Measure weight annually

Weighing may need to be done in specialty centres on a special scale.


Consider yearly fasting glucose and lipid profile

Inactivity in patients with high level spinal cord injury leads to insulin resistance and low HDL, which increases the risk of cardiovascular disease.



Ask about change in motor or sensory patterns

Changes may be a sign of post-traumatic syringomyelia or nerve root or peripheral nerve entrapment.

Ask about pain or limited range of motion in upper body joints

Patients with low level spinal cord injury use their arms for wheelchairs and transfers and are therefore prone to overuse injuries, especially tendonitis of the shoulder and elbow.

Patients with spinal cord injury are also at risk for heterotopic ossification. Highest risk is initially post-injury.

Ask about spasticity

Spasticity is very common in patients with spinal cord injury and can lead to decreasing function and complications if not managed properly.

Increased spasticity (associated with swelling or Autonomic Dysreflexia (AD)) may be a sign of an underlying fracture or heterotopic ossification or osteoarthritis, therefore an X-ray should be ordered to rule these out.

SCIRE summarises recommendations for the management of heterotopic ossification and spasticity.


Consider bone mineral density every 1-2 years and within first year of injury

Patients with spinal cord injury are at a higher risk for osteoporosis. Fractures typically develop in the long bones in this population. Bone density tests need to be ordered much earlier for patients with spinal cord injury.


Recommend adequate calcium and vitamin D intake

Inactivity and inability to weight bear leads to earlier osteopenia and osteoporosis.

For more information on prevention and treatment interventions related to bone health see SCIRE.



Ask about skin integrity and pressure ulcers


Examine skin for signs of breakdown or pressure ulcers, especially feet and bony prominences

Early detection and treatment of pressure ulcers can prevent significant morbidity and mortality. See Pressure Ulcers.

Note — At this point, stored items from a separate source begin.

(** The window is the outer envelope of the four floor and ceil
    candidates of each axis. *)
Lemma crop_window_envelope (tr inv : Affine.t) (bbox : BoundingBox.t) :
  Affine.invert tr = Ok inv ->
  forall cl rt cr rb,
    Affine.apply inv (BoundingBox.left bbox, BoundingBox.top bbox) = (cl, rt) ->
    Affine.apply inv (BoundingBox.right bbox, BoundingBox.bottom bbox) = (cr, rb) ->
    WorldClimData.crop_window tr bbox =
      Ok (mkWindow
            (Z.min (Z.min (Qceiling rb) (Qceiling rt)) (Z.min (Qfloor rb) (Qfloor rt)))
            (Z.max (Z.max (Qceiling rb) (Qceiling rt)) (Z.max (Qfloor rb) (Qfloor rt)))
            (Z.min (Z.min (Qceiling cl) (Qceiling cr)) (Z.min (Qfloor cl) (Qfloor cr)))
            (Z.max (Z.max (Qceiling cl) (Qceiling cr)) (Z.max (Qfloor cl) (Qfloor cr)))).
Proof.
  intros Hinv cl rt cr rb H1 H2.
  unfold WorldClimData.crop_window, rowcol. rewrite Hinv.
  cbn [rbind combine map]. rewrite H1, H2. reflexivity.
Qed.

Lemma crop_window_degenerate (tr : Affine.t) (bbox : BoundingBox.t) :
  Affine.is_degenerate tr = true ->
  WorldClimData.crop_window tr bbox = Raise TransformNotInvertibleError.
Proof.
  intros H. unfold WorldClimData.crop_window, rowcol, Affine.invert.
  rewrite H. reflexivity.
Qed.

Lemma crop_window_ordered (tr : Affine.t) (bbox : BoundingBox.t) :
  Affine.is_degenerate tr = false ->
  exists w, WorldClimData.crop_window tr bbox = Ok w /\
            (row_start w <= row_stop w)%Z /\ (col_start w <= col_stop w)%Z.
Proof.
  intros Hdeg.
  destruct (Affine.invert tr) as [inv | ex] eqn:Hinv.
  2:{ unfold Affine.invert in Hinv. rewrite Hdeg in Hinv. discriminate. }
  destruct (Affine.apply inv (BoundingBox.left bbox, BoundingBox.top bbox)) as [cl rt] eqn:H1.
  destruct (Affine.apply inv (BoundingBox.right bbox, BoundingBox.bottom bbox)) as [cr rb] eqn:H2.
  eexists. split; [apply (crop_window_envelope tr inv bbox Hinv _ _ _ _ H1 H2) |].
  cbn [row_start row_stop col_start col_stop]. split; lia.
Qed.

Lemma rowcol_run (tr inv : Affine.t) (bbox : BoundingBox.t) (op : Q -> Z) :
  Affine.invert tr = Ok inv ->
  forall cl rt cr rb,
    Affine.apply inv (BoundingBox.left bbox, BoundingBox.top bbox) = (cl, rt) ->
    Affine.apply inv (BoundingBox.right bbox, BoundingBox.bottom bbox) = (cr, rb) ->
    rowcol tr [BoundingBox.left bbox; BoundingBox.right bbox]
              [BoundingBox.top bbox; BoundingBox.bottom bbox] op
    = Ok ([op rt; op rb], [op cl; op cr]).
Proof.
  intros Hinv cl rt cr rb H1 H2. unfold rowcol. rewrite Hinv.
  cbn [rbind combine map]. rewrite H1, H2. reflexivity.
Qed.

(** A window that was computed came from an inverse transform and from the
    positions of the two corners under it. *)
Lemma crop_window_positions (tr : Affine.t) (bbox : BoundingBox.t) (w : Window) :
  WorldClimData.crop_window tr bbox = Ok w ->
  exists inv cl rt cr rb,
    Affine.invert tr = Ok inv /\
    Affine.apply inv (BoundingBox.left bbox, BoundingBox.top bbox) = (cl, rt) /\
    Affine.apply inv (BoundingBox.right bbox, BoundingBox.bottom bbox) = (cr, rb) /\
    w = mkWindow
          (Z.min (Z.min (Qceiling rb) (Qceiling rt)) (Z.min (Qfloor rb) (Qfloor rt)))
          (Z.max (Z.max (Qceiling rb) (Qceiling rt)) (Z.max (Qfloor rb) (Qfloor rt)))
          (Z.min (Z.min (Qceiling cl) (Qceiling cr)) (Z.min (Qfloor cl) (Qfloor cr)))
          (Z.max (Z.max (Qceiling cl) (Qceiling cr)) (Z.max (Qfloor cl) (Qfloor cr))).
Proof.
  intros H. destruct (Affine.invert tr) as [inv | ex] eqn:Hinv.
  2:{ unfold WorldClimData.crop_window, rowcol in H. rewrite Hinv in H. discriminate. }
  destruct (Affine.apply inv (BoundingBox.left bbox, BoundingBox.top bbox)) as [cl rt] eqn:H1.
  destruct (Affine.apply inv (BoundingBox.right bbox, BoundingBox.bottom bbox)) as [cr rb] eqn:H2.
  rewrite (crop_window_envelope tr inv bbox Hinv _ _ _ _ H1 H2) in H.
  injection H as <-. exists inv, cl, rt, cr, rb.
  split; [reflexivity |]. split; [exact H1 |]. split; [exact H2 | reflexivity].
Qed.
(** A suspended call.  It belongs to the widget that was mounted for
    [t_comment] by the render number [t_render] of the comment list, and it
    is either a call of [toggleReaction] or the [loadReactions()] of the
    mount effect. *)
Record Task : Type := mkTask {
  t_render : nat;
  t_comment : Z;
  t_toggle : bool;
  t_at : Await
}.

(** The reaction widgets of a comment list.  [ThreadedComment] is declared
    inside [QAComments] (QAComments.js, line 276), so it is a new component
    type at every render of [QAComments]: each render unmounts every
    [CommentReactions] and mounts a new one, with the state of [mount].
    [render] counts the renders, [widgets] are the widgets now mounted, by
    comment id, [tasks] the suspended calls of all widgets, mounted or not,
    and [storedUser] what the local storage holds. *)
Record Sys : Type := mkSys {
  render : nat;
  widgets : gmap Z Widget;
  tasks : list Task;
  storedUser : StoredUser
}.

(** How an awaited request settles. *)
Inductive Outcome : Type :=
| PostDone
| SummaryDone (reactions : option (list (jsstring * Z)))
| UserReactionsDone (data : list Reaction)
| Failed.

(** What happens: a click on an emoji of a comment, on its "add reaction"
    button or on the cross of its picker; a render of [QAComments], which
    shows the given comments with their [reaction_summary]; a change of the
    local storage; a request that settles. *)
Inductive Event : Type :=
| Click (commentId : Z) (emoji : jsstring)
| PickerClicked (commentId : Z)
| PickerClosed (commentId : Z)
| Rendered (shown : gmap Z (list (jsstring * Z)))
| Stored (user : StoredUser)
| Settle (task : nat) (outcome : Outcome).

(** The [loadReactions()] calls of the mount effects of a render. *)
Definition loads (n : nat) (shown : gmap Z (list (jsstring * Z))) : list Task :=
  (fun c => {| t_render := n; t_comment := c; t_toggle := false;
               t_at := AwaitSummary |}) <$> (map_to_list shown).*1.

(** [toggleReaction(emoji)] up to its first [await], run by the mounted
    widget of [commentId] on its current state: the buttons are rendered
    again, with new handlers, after every state change. *)
Definition toggleReaction (commentId : Z) (emoji : jsstring) (s : Sys) : Sys :=
  match widgets s !! commentId with
  | None => s
  | Some w =>
      if loading w then s
      else {| render := render s;
              widgets := <[commentId := setLoading true w]> (widgets s);
              tasks := tasks s ++ [{| t_render := render s; t_comment := commentId;
                                      t_toggle := true; t_at := AwaitPost emoji |}];
              storedUser := storedUser s |}
  end.

(** A setter called by a suspended call: it writes the widget the call
    belongs to, and does nothing once that widget is unmounted. *)
Definition write (t : Task) (f : Widget -> Widget) (s : Sys) : gmap Z Widget :=
  if (t_render t =? render s)%nat then alter f (t_comment t) (widgets s)
  else widgets s.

Early recognition and treatment

Daily skin checks, especially of Areas at Risk

Regular repositioning and pressure redistribution

Shift weight in wheelchair every 15 minutes and reposition in bed every 2 hours.

Keep skin clean, dry, and supple

Regular seating assessment

Mental health


Ask about mood

Screen for depression, suicide ideation, and substance abuse. Patients with spinal cord injury are at higher risk of adjustment disorder, depression, and post-traumatic stress disorder (PTSD).



Ask if sexually active

We often forget that many patients with spinal cord injury are sexually active. They may have questions about contraception, erectile dysfunction, pregnancy, etc. For more information about sexual health and a comprehensive review of the literature visit SCIRE.

Ask if fertility/reproduction required

For more information about sexual health and a comprehensive review of the literature visit SCIRE.



Ask about source of income

Many patients with spinal cord injury may be eligible for disability credits/compensation.

For information on disability tax credits and how to complete Form T2201 Disability Tax Credit Certificate visit the Canada Revenue Agency.

Ask about caregiver situation

Depending on level of injury, patients may be completely independent or may require 24h nursing care. Ensure care is adequate.

Ask about activity/recreation pursuits

There are many activities available to patients with spinal cord injury that may enrich their lives. Patients might not be aware of all they can do.

Ask about living situation

Assistive living, living with partner, family, etc.